The principle of proportionality remains a primary consideration in the reform of the POA, as it was when the statute was first proclaimed. Drinkwalter and Ewart, in their 1980 text on the Ontario Provincial Offences Procedure, describe how the procedures under the former Summary Convictions Act that governed the prosecution of provincial offences “were still entirely out of keeping with the minor, regulatory nature of most provincial offences.” The Ontario legislature responded with the new POA that created a “custom-built procedural framework” and “[f]rom start to finish the Act represents an attempt to ensure that each individual section is consonant with the nature of the offences it governs.” “One of the major procedural changes wrought by the Act lies in the creation of two distinct procedural streams, one for minor offences and the other for more serious ones.”
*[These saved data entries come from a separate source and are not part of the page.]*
(** The runes above ASCII that have a lower-case form other than
    themselves. *)
Definition lowerRanges : list (Z * Z * Z * Z) :=
  [(0x00C0, 0x00D6, 1, 32); (0x00D8, 0x00DE, 1, 32); (0x0100, 0x012E, 2, 1);
   (0x0130, 0x0130, 1, -199); (0x0132, 0x0136, 2, 1); (0x0139, 0x0147, 2, 1);
   (0x014A, 0x0176, 2, 1); (0x0178, 0x0178, 1, -121); (0x0179, 0x017D, 2, 1);
   (0x0181, 0x0181, 1, 210); (0x0182, 0x0184, 2, 1); (0x0186, 0x0186, 1, 206);
   (0x0187, 0x0187, 1, 1); (0x0189, 0x018A, 1, 205); (0x018B, 0x018B, 1, 1);
   (0x018E, 0x018E, 1, 79); (0x018F, 0x018F, 1, 202); (0x0190, 0x0190, 1, 203);
   (0x0191, 0x0191, 1, 1); (0x0193, 0x0193, 1, 205); (0x0194, 0x0194, 1, 207);
   (0x0196, 0x0196, 1, 211); (0x0197, 0x0197, 1, 209); (0x0198, 0x0198, 1, 1);
   (0x019C, 0x019C, 1, 211); (0x019D, 0x019D, 1, 213); (0x019F, 0x019F, 1, 214);
   (0x01A0, 0x01A4, 2, 1); (0x01A6, 0x01A6, 1, 218); (0x01A7, 0x01A7, 1, 1);
   (0x01A9, 0x01A9, 1, 218); (0x01AC, 0x01AC, 1, 1); (0x01AE, 0x01AE, 1, 218);
   (0x01AF, 0x01AF, 1, 1); (0x01B1, 0x01B2, 1, 217); (0x01B3, 0x01B5, 2, 1);
   (0x01B7, 0x01B7, 1, 219); (0x01B8, 0x01B8, 1, 1); (0x01BC, 0x01BC, 1, 1);
   (0x01C4, 0x01C4, 1, 2); (0x01C5, 0x01C5, 1, 1); (0x01C7, 0x01C7, 1, 2);
   (0x01C8, 0x01C8, 1, 1); (0x01CA, 0x01CA, 1, 2); (0x01CB, 0x01DB, 2, 1);
   (0x01DE, 0x01EE, 2, 1); (0x01F1, 0x01F1, 1, 2); (0x01F2, 0x01F4, 2, 1);
   (0x01F6, 0x01F6, 1, -97); (0x01F7, 0x01F7, 1, -56); (0x01F8, 0x021E, 2, 1);
   (0x0220, 0x0220, 1, -130); (0x0222, 0x0232, 2, 1); (0x023A, 0x023A, 1, 10795);
   (0x023B, 0x023B, 1, 1); (0x023D, 0x023D, 1, -163); (0x023E, 0x023E, 1, 10792);
   (0x0241, 0x0241, 1, 1); (0x0243, 0x0243, 1, -195); (0x0244, 0x0244, 1, 69);
   (0x0245, 0x0245, 1, 71); (0x0246, 0x024E, 2, 1); (0x0370, 0x0372, 2, 1);
   (0x0376, 0x0376, 1, 1); (0x037F, 0x037F, 1, 116); (0x0386, 0x0386, 1, 38);
   (0x0388, 0x038A, 1, 37); (0x038C, 0x038C, 1, 64); (0x038E, 0x038F, 1, 63);
   (0x0391, 0x03A1, 1, 32); (0x03A3, 0x03AB, 1, 32); (0x03CF, 0x03CF, 1, 8);
   (0x03D8, 0x03EE, 2, 1); (0x03F4, 0x03F4, 1, -60); (0x03F7, 0x03F7, 1, 1);
   (0x03F9, 0x03F9, 1, -7); (0x03FA, 0x03FA, 1, 1); (0x03FD, 0x03FF, 1, -130);
   (0x0400, 0x040F, 1, 80); (0x0410, 0x042F, 1, 32); (0x0460, 0x0480, 2, 1);
   (0x048A, 0x04BE, 2, 1); (0x04C0, 0x04C0, 1, 15); (0x04C1, 0x04CD, 2, 1);
   (0x04D0, 0x052E, 2, 1); (0x0531, 0x0556, 1, 48); (0x10A0, 0x10C5, 1, 7264);
   (0x10C7, 0x10C7, 1, 7264); (0x10CD, 0x10CD, 1, 7264); (0x13A0, 0x13EF, 1, 38864);
   (0x13F0, 0x13F5, 1, 8); (0x1C90, 0x1CBA, 1, -3008); (0x1CBD, 0x1CBF, 1, -3008);
   (0x1E00, 0x1E94, 2, 1); (0x1E9E, 0x1E9E, 1, -7615); (0x1EA0, 0x1EFE, 2, 1);
   (0x1F08, 0x1F0F, 1, -8); (0x1F18, 0x1F1D, 1, -8); (0x1F28, 0x1F2F, 1, -8);
   (0x1F38, 0x1F3F, 1, -8); (0x1F48, 0x1F4D, 1, -8); (0x1F59, 0x1F5F, 2, -8);
   (0x1F68, 0x1F6F, 1, -8); (0x1F88, 0x1F8F, 1, -8); (0x1F98, 0x1F9F, 1, -8);
   (0x1FA8, 0x1FAF, 1, -8); (0x1FB8, 0x1FB9, 1, -8); (0x1FBA, 0x1FBB, 1, -74);
   (0x1FBC, 0x1FBC, 1, -9); (0x1FC8, 0x1FCB, 1, -86); (0x1FCC, 0x1FCC, 1, -9);
   (0x1FD8, 0x1FD9, 1, -8); (0x1FDA, 0x1FDB, 1, -100); (0x1FE8, 0x1FE9, 1, -8);
   (0x1FEA, 0x1FEB, 1, -112); (0x1FEC, 0x1FEC, 1, -7); (0x1FF8, 0x1FF9, 1, -128);
   (0x1FFA, 0x1FFB, 1, -126); (0x1FFC, 0x1FFC, 1, -9); (0x2126, 0x2126, 1, -7517);
   (0x212A, 0x212A, 1, -8383); (0x212B, 0x212B, 1, -8262); (0x2132, 0x2132, 1, 28);
   (0x2160, 0x216F, 1, 16); (0x2183, 0x2183, 1, 1); (0x24B6, 0x24CF, 1, 26);
   (0x2C00, 0x2C2F, 1, 48); (0x2C60, 0x2C60, 1, 1); (0x2C62, 0x2C62, 1, -10743);
   (0x2C63, 0x2C63, 1, -3814); (0x2C64, 0x2C64, 1, -10727); (0x2C67, 0x2C6B, 2, 1);
   (0x2C6D, 0x2C6D, 1, -10780); (0x2C6E, 0x2C6E, 1, -10749);
   (0x2C6F, 0x2C6F, 1, -10783); (0x2C70, 0x2C70, 1, -10782); (0x2C72, 0x2C72, 1, 1);
   (0x2C75, 0x2C75, 1, 1); (0x2C7E, 0x2C7F, 1, -10815); (0x2C80, 0x2CE2, 2, 1);
   (0x2CEB, 0x2CED, 2, 1); (0x2CF2, 0x2CF2, 1, 1); (0xA640, 0xA66C, 2, 1);
   (0xA680, 0xA69A, 2, 1); (0xA722, 0xA72E, 2, 1); (0xA732, 0xA76E, 2, 1);
   (0xA779, 0xA77B, 2, 1); (0xA77D, 0xA77D, 1, -35332); (0xA77E, 0xA786, 2, 1);
   (0xA78B, 0xA78B, 1, 1); (0xA78D, 0xA78D, 1, -42280); (0xA790, 0xA792, 2, 1);
   (0xA796, 0xA7A8, 2, 1); (0xA7AA, 0xA7AA, 1, -42308); (0xA7AB, 0xA7AB, 1, -42319);
   (0xA7AC, 0xA7AC, 1, -42315); (0xA7AD, 0xA7AD, 1, -42305);
   (0xA7AE, 0xA7AE, 1, -42308); (0xA7B0, 0xA7B0, 1, -42258);
   (0xA7B1, 0xA7B1, 1, -42282); (0xA7B2, 0xA7B2, 1, -42261); (0xA7B3, 0xA7B3, 1, 928);
   (0xA7B4, 0xA7C2, 2, 1); (0xA7C4, 0xA7C4, 1, -48); (0xA7C5, 0xA7C5, 1, -42307);
   (0xA7C6, 0xA7C6, 1, -35384); (0xA7C7, 0xA7C9, 2, 1); (0xA7D0, 0xA7D0, 1, 1);
   (0xA7D6, 0xA7D8, 2, 1); (0xA7F5, 0xA7F5, 1, 1); (0xFF21, 0xFF3A, 1, 32);
   (0x10400, 0x10427, 1, 40); (0x104B0, 0x104D3, 1, 40); (0x10570, 0x1057A, 1, 39);
   (0x1057C, 0x1058A, 1, 39); (0x1058C, 0x10592, 1, 39); (0x10594, 0x10595, 1, 39);
   (0x10C80, 0x10CB2, 1, 64); (0x118A0, 0x118BF, 1, 32); (0x16E40, 0x16E5F, 1, 32);
   (0x1E900, 0x1E921, 1, 34)].
(** A caller building one transaction after the other. *)
Fixpoint makeTransactions (calls : list (option Address * Z * Z * list byte))
  : M (list Transaction) :=
  match calls with
  | [] => ret []
  | (recipient, gasLimit, amount, payload) :: rest =>
      tx <- makeNextTransaction recipient gasLimit amount payload ;;
      txs <- makeTransactions rest ;;
      ret (tx :: txs)
  end.

(** Whether the policy of the environment resolves to a legacy transaction
    at its current nonce. *)
Definition resolvesLegacy (t : TestEnv) : bool :=
  match testTransactionType t with
  | UnspecifiedTransactionType => Z.even (nonce t)
  | LegacyTxOnly => true
  | DynamicFeeTxOnly => false
  end.

(** The transaction data the builder hands to the signer. *)
Definition nextTxData (t : TestEnv) (recipient : option Address) (gasLimit amount : Z)
    (payload : list byte) : TxData :=
  if resolvesLegacy t then
    LegacyTxData {| ltNonce := nonce t; ltTo := recipient; ltValue := amount;
                    ltGas := gasLimit; ltGasPrice := gasPrice cfg; ltData := payload |}
  else
    DynamicFeeTxData {| dfNonce := nonce t; dfGas := gasLimit;
                        dfGasTipCap := gasTipPrice cfg; dfGasFeeCap := gasPrice cfg;
                        dfTo := recipient; dfValue := amount; dfData := payload |}.

Definition txTypeName (d : TxData) : string :=
  match d with
  | LegacyTxData _ => "Legacy"
  | DynamicFeeTxData _ => "DynamicFeeTx"
  end.

Definition signedWith (d : TxData) (sg : Signature) : Transaction :=
  {| inner := d;
     signed := Some {| sbChainID := chainID cfg; sbKey := vaultKey; sbSig := sg |} |}.

End Builder.


(** ** The outside world and the two-way [select]

    A blocking call to the node (a TCP dial, a transaction submission)
    consumes one [Reply] of the script: how long the node takes to answer
    and whether the call fails.  Everything else takes no time.

    A channel is the instant from which a receive on it succeeds ([None]:
    never).  A [select] over two channels takes the case whose channel is
    ready first and resumes at that instant; when both are ready at the same
    instant the Go runtime picks either, and the model asks the script:
    [tie] tells whether the second case of the statement is taken. *)

Record Reply := { took : N; failure : option string; tie : bool }.
(** The [summarize] branch of [processCommand], for the file name it reads
    from its input: the files and the exchange with the server afterwards.
    An error of the handler is logged and the command ends. *)
Definition summarizeCommand (fuel : nat) (files : gmap string string)
    (fileName : string)
  : option (gmap string string * list Event) :=
  match handleSummarizeFile fuel files fileName with
  | None => None
  | Some (Done (summary, summaryPath), files', trace) =>
      Some ((handleSummaryOutput files' summary (Some summaryPath)).1, trace)
  | Some (Failed _, files', trace) => Some (files', trace)
  end.

End Storage.

(** *** Notions used in the statements *)

(** The lines held by a state of the chunker, closed chunks first. *)
Definition linesOf (st : ChunkerState) : list string :=
  concat (chunks st) ++ currentChunk st.

(** A chunk that the split pass leaves alone. *)
Definition fits (chunk : list string) : Prop :=
  countTokens (join nl chunk) ≤ 2000.

(** The number of iterations that the split pass can spend on a chunk. *)
Definition weight (chunk : list string) : nat :=
  Nat.pred (2 * length chunk) `max` 1.

(** The event of a request with its answer. *)
Definition exchange (systemPrompt prompt : string) (response : Response) : Event :=
  {| ev_request := request systemPrompt prompt; ev_response := response |}.

(** The number of requests of a trace made under a system instruction. *)
Definition callsTo (systemPrompt : string) (trace : list Event) : nat :=
  length (filter (λ e, system (ev_request e) = systemPrompt) trace).

(** A summarization request within the prompt budget. *)
Definition withinBudget (e : Event) : Prop :=
  system (ev_request e) = getSummarizationSystemPrompt →
  countTokens (user (ev_request e)) ≤ 3800.


(** A run in good order: every request but the last was answered with a
    completion, and the run threw exactly when the last one was not. *)
Definition tidy {A : Type} (run : Outcome A * list Event) : Prop :=
  match run.1 with
  | Ok _ => Forall (λ e, isCompletion e = true) run.2
  | Throw _ => ∃ trace e, run.2 = trace ++ [e]
                          ∧ Forall (λ e, isCompletion e = true) trace
                          ∧ isCompletion e = false
  end.

(** The answers of a trace are those of the server, each given to the
    exchange that came before it. *)
Definition recorded (h trace : list Event) : Prop :=
  ∀ i e, trace !! i = Some e →
         ev_response e = llm (h ++ take i trace) (ev_request e).

Record Inv {A : Type} (P : Event → Prop) (m : M A) : Prop := {
  inv_emits : ∀ h, Forall P (m h).2;
  inv_tidy : ∀ h, tidy (m h);
  inv_recorded : ∀ h, recorded h (m h).2
}.

(** The token count of a chunk as the chunker recounts it. *)
Definition recount (chunk : list string) : nat :=
  foldl (λ sum msg, sum + countTokens msg) 0 chunk.

(** The completions received in a trace, oldest first. *)
Definition answers (trace : list Event) : list string :=
  omap (λ e, match ev_response e with
             | Completion content => Some content
             | _ => None
             end) trace.

(** A chunk whose lines add up to at most the chunk budget. *)
Definition withinChunkBudget (chunk : list string) : Prop :=
  (Z.of_nat (recount chunk) ≤ maxChunkTokens)%Z.



(** A chunk whose prompt, at some place of a batch, counts more than the
    budget. *)
Definition overBudget (chunk : list string) : Prop :=
  ∃ i batchSummary, 3800 < countTokens (chunkPrompt i batchSummary (join nl chunk)).

(** A request with the settings of the configuration. *)
Definition configured (e : Event) : Prop :=
  url (ev_request e) = apiUrl config
  ∧ model (ev_request e) = "local-model"
  ∧ rq_temperature (ev_request e) = temperature config
  ∧ max_tokens (ev_request e) = maxCompletionTokens config.
(** * Workspace provisioning engine of opencode-manager

    A shallow embedding of [backend/src/services/repo.ts], of the record
    store [backend/src/db/queries.ts] it drives and of the handlers of
    [backend/src/routes/repos.ts] that call it, together with the
    properties of the provisioning, worktree, deletion, branch, pull and
    reconciliation operations.

    The engine orchestrates two collaborators: an external command executor
    (git, rm, ls, test) and a table of workspace rows.  Both are threaded
    through a small monad: a computation takes the current store, and returns
    an outcome (a value or a thrown error), the next store, and the events it
    produced (commands with their results, log lines, row mutations), in
    program order. *)

From Stdlib Require Import List String Ascii ZArith Bool Lia DecimalString
  Permutation Sorted.
Import ListNotations.
Open Scope list_scope.
Open Scope string_scope.

Set Implicit Arguments.

(* ================================================================= *)
(** ** JavaScript string operations used by the engine *)

Module Js.

(** Characters removed by [String.prototype.trim].  Strings are modelled as
    byte strings, so only the ASCII white space and line terminators are
    recognised: TAB, LF, VT, FF, CR and SPACE. *)
Definition isSpace (c : ascii) : bool :=
  let n := nat_of_ascii c in
  ((9 <=? n)%nat && (n <=? 13)%nat) || (n =? 32)%nat.

Fixpoint trimStart (s : string) : string :=
  match s with
  | EmptyString => EmptyString
  | String c r => if isSpace c then trimStart r else s
  end.

Fixpoint trimEnd (s : string) : string :=
  match s with
  | EmptyString => EmptyString
  | String c r =>
      match trimEnd r with
      | EmptyString => if isSpace c then EmptyString else String c EmptyString
      | r' => String c r'
      end
  end.

(** [s.trim()] *)
Definition trim (s : string) : string := trimEnd (trimStart s).

(** [s.startsWith(p)] *)
Fixpoint startsWith (p s : string) : bool :=
  match p with
  | EmptyString => true
  | String a p' =>
      match s with
      | EmptyString => false
      | String b s' => Ascii.eqb a b && startsWith p' s'
      end
  end.

(** [s.includes(needle)] *)
Fixpoint includes (needle s : string) : bool :=
  startsWith needle s ||
  match s with
  | EmptyString => false
  | String _ r => includes needle r
  end.

Fixpoint drop (n : nat) (s : string) : string :=
  match n with
  | 0 => s
  | S k => match s with EmptyString => EmptyString | String _ r => drop k r end
  end.

(** [s.replace(pat, rep)] with a string pattern: the first occurrence only.
    The replacement is inserted literally. *)
Fixpoint replace (pat rep s : string) : string :=
  if startsWith pat s then rep ++ drop (String.length pat) s
  else match s with
       | EmptyString => EmptyString
       | String c r => String c (replace pat rep r)
       end.

(** [s.replace(/[\\/]/g, '-')]: every backslash and slash becomes a dash. *)
Fixpoint replaceSlashes (s : string) : string :=
  match s with
  | EmptyString => EmptyString
  | String c r =>
      String (if Ascii.eqb c "\" || Ascii.eqb c "/" then "-"%char else c)
             (replaceSlashes r)
  end.

(** [s.split(sep)] for a one-character separator; never the empty list. *)
Fixpoint split (sep : ascii) (s : string) : list string :=
  match s with
  | EmptyString => [EmptyString]
  | String c r =>
      if Ascii.eqb c sep then EmptyString :: split sep r
      else match split sep r with
           | h :: t => String c h :: t
           | [] => [String c EmptyString]
           end
  end.

(** [xs.pop()] read as a value: the last element, [undefined] on []. *)
Definition pop (xs : list string) : option string :=
  match rev xs with
  | [] => None
  | x :: _ => Some x
  end.

(** A string is truthy when it is not empty. *)
Definition nonEmpty (s : string) : bool := negb (s =? "").

(** An optional string ([string | undefined]) is truthy when it is present
    and not empty. *)
Definition truthy (o : option string) : bool :=
  match o with
  | Some s => nonEmpty s
  | None => false
  end.

(** [o || d] on optional strings. *)
Definition orElse (o : option string) (d : string) : string :=
  match o with
  | Some s => if nonEmpty s then s else d
  | None => d
  end.

(** [o || undefined] *)
Definition orUndefined (o : option string) : option string :=
  if truthy o then o else None.

(** The text a template literal splices in for a number. *)
Definition ofZ (z : Z) : string := NilZero.string_of_int (Z.to_int z).
Definition ofNat (n : nat) : string := ofZ (Z.of_nat n).

(** [xs.join(sep)] *)
Definition join (sep : string) (xs : list string) : string :=
  String.concat sep xs.

Definition newline : ascii := ascii_of_nat 10.

End Js.

(* ================================================================= *)
(** ** Data model: rows, workspaces, and the record store *)

(** A thrown [Error]: its [message]. *)
Definition Error := string.

(** [RepoRow]: one row of table [repos]. *)
Module RepoRow.
Record t := mk {
  id : Z;
  repo_url : string;
  local_path : string;
  branch : option string;
  default_branch : string;
  clone_status : string;
  cloned_at : Z;
  last_pulled : option Z;
  opencode_config_name : option string;
  is_worktree : option Z
}.
End RepoRow.

(** [Repo]: the workspace entity handed to callers. *)
Module Repo.
Record t := mk {
  id : Z;
  repoUrl : string;
  localPath : string;
  fullPath : string;
  branch : option string;
  defaultBranch : string;
  cloneStatus : string;
  clonedAt : Z;
  lastPulled : option Z;
  openCodeConfigName : option string;
  isWorktree : option bool
}.
(** X11. A profile yielded by an ensemble on which [set_setting] was
    not called cannot run: [run] raises [AttributeError] while it collects
    the options, before anything is bound, run, saved or logged.  Under
    [_wrapper] the failure is logged between the two records of the task,
    and the wrapper returns. *)
Theorem profile_without_setting_cannot_run e w w' e' (ps : list expProfile.t) :
  expEnsemble.setting e = None →
  expEnsemble.__iter__ e w = (w', e', Ok ps) →
  Forall (λ p, ∀ w1 i,
            expProfile.run p w1 = (w1, Raise AttributeError)
            ∧ _wrapper (i, p) w1
              = ({| store := store w1;
                    log := log w1
                      ++ [{| lvl := INFO;
                             msg := "Exp " +:+ fmt_3d i +:+ " Begins...";
                             exc_info := None |};
                          {| lvl := ERROR; msg := "Exp %3d:";
                             exc_info := Some AttributeError |};
                          {| lvl := INFO;
                             msg := "Exp " +:+ fmt_3d i +:+ " Done!";
                             exc_info := None |}];
                    calls := calls w1 |}, Ok tt)) ps.
Proof.
  intros Hnone Hiter.
  destruct (iter_spec _ _ _ _ _ Hiter) as (ms & ds & _ & _ & _ & _ & _ & ->).
  apply Forall_forall. intros p (m & d & _ & _ & ->)%pairings_elem.
  assert (∀ w1, expProfile.run (expEnsemble.profile e m d) w1
                = (w1, Raise AttributeError)) as Hrun.
  { intros w1. unfold expProfile.run, bind at 1.
    by rewrite get_options_without_setting. }
  intros w1 i. split; [apply Hrun|].
  rewrite (wrapper_failure i _ w1 _ AttributeError) by apply Hrun.
  simpl. by rewrite <- app_assoc.
Qed.

(** X12. The profiles an ensemble has yielded hold the metrics list of
    the ensemble: metrics added to the ensemble later are metrics of every
    profile yielded before. *)
Theorem late_metrics_reach_yielded_profiles e w w' e'
    (ps : list expProfile.t) w2 (items args : list ref) :
  expEnsemble.__iter__ e w = (w', e', Ok ps) →
  (expSetting.list_items (expEnsemble.metrics e) w2).2 = Ok items →
  ∃ w'',
    expEnsemble.add_metrics e' args w2 = (w'', Ok tt)
    ∧ Forall (λ p, expSetting.list_items (expProfile.metrics p) w''
                   = (w'', Ok (items ++ args))) ps.
Proof.
  intros Hiter Hitems.
  destruct (iter_spec _ _ _ _ _ Hiter) as (ms & ds & -> & _ & _ & _ & _ & ->).
  apply (reads_eq _ _ _ (reads_list_items _)) in Hitems.
  eexists. split.
  { unfold expEnsemble.add_metrics. simpl. unfold bind. rewrite Hitems.
    reflexivity. }
  apply Forall_forall. intros p (m & d & _ & _ & ->)%pairings_elem. simpl.
  unfold expSetting.list_items, bind, load. simpl.
  by rewrite lookup_insert_eq.
Qed.
(* ===== verification/_CoqProject ===== *)
-Q . S2P
Prelude.v
Float64.v
Strconv.v
Strings.v
Metric.v
Tracking.v
Selfstat.v
Interfaces.v
Buffer.v
Filter.v
Running.v
Output.v
Accumulator.v
Aggregators.v
Histogram.v
Processors.v
Parse.v
Converter.v
Agent.v
Influx.v
Lotus.v
Postgresql.v
Templating.v
Graphite.v
TopK.v
Statsd.v
Pipeline.v
Startup.v
Prometheus.v
Rotate.v
Duration.v
Config.v
GraphiteOut.v
Formats.v
Load.v
LoadSpec.v
Digits.v
Wavefront.v
WavefrontOut.v
TextProcessor.v
JsonParser.v
Json.v
JsonSpec.v
LineProtocol.v
LineProtocolSpec.v
LineStream.v
LibProcessors.v
TextFormats.v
As stated by the former Attorney General for Ontario:
Many persons living in Ontario find the procedure which now governs the prosecution of provincial offences bewildering, expensive, time consuming and altogether disproportionate in gravity to those offences. This situation is redressed by the proposed Provincial Offences Act, which creates a clear, self-contained procedural code to simplify procedures, eliminate technicalities, enhance procedural rights and protections, and remove the obstacle of delay from the assertion of rights and the conclusion of prosecutions.
Undoubtedly, proportionality of process consonant with the gravity or seriousness of the provincial offence was an underlying objective of the POA in 1979. It ought to remain a guiding principle for any future POA reform. Common sense dictates a commensurate relationship between the seriousness or complexity of an offence and the procedure afforded to its resolution. This is not unique to provincial offences reform. Proportionality of process has also been a driver for reform in the civil and family justice systems. Given the vast number of provincial offences, the gamut of possible sanctions ranging from nominal fines to incarceration, and the increased complexity of some cases that may involve experts and thousands of documents, the principle of proportionality remains a relevant principle in POA reform.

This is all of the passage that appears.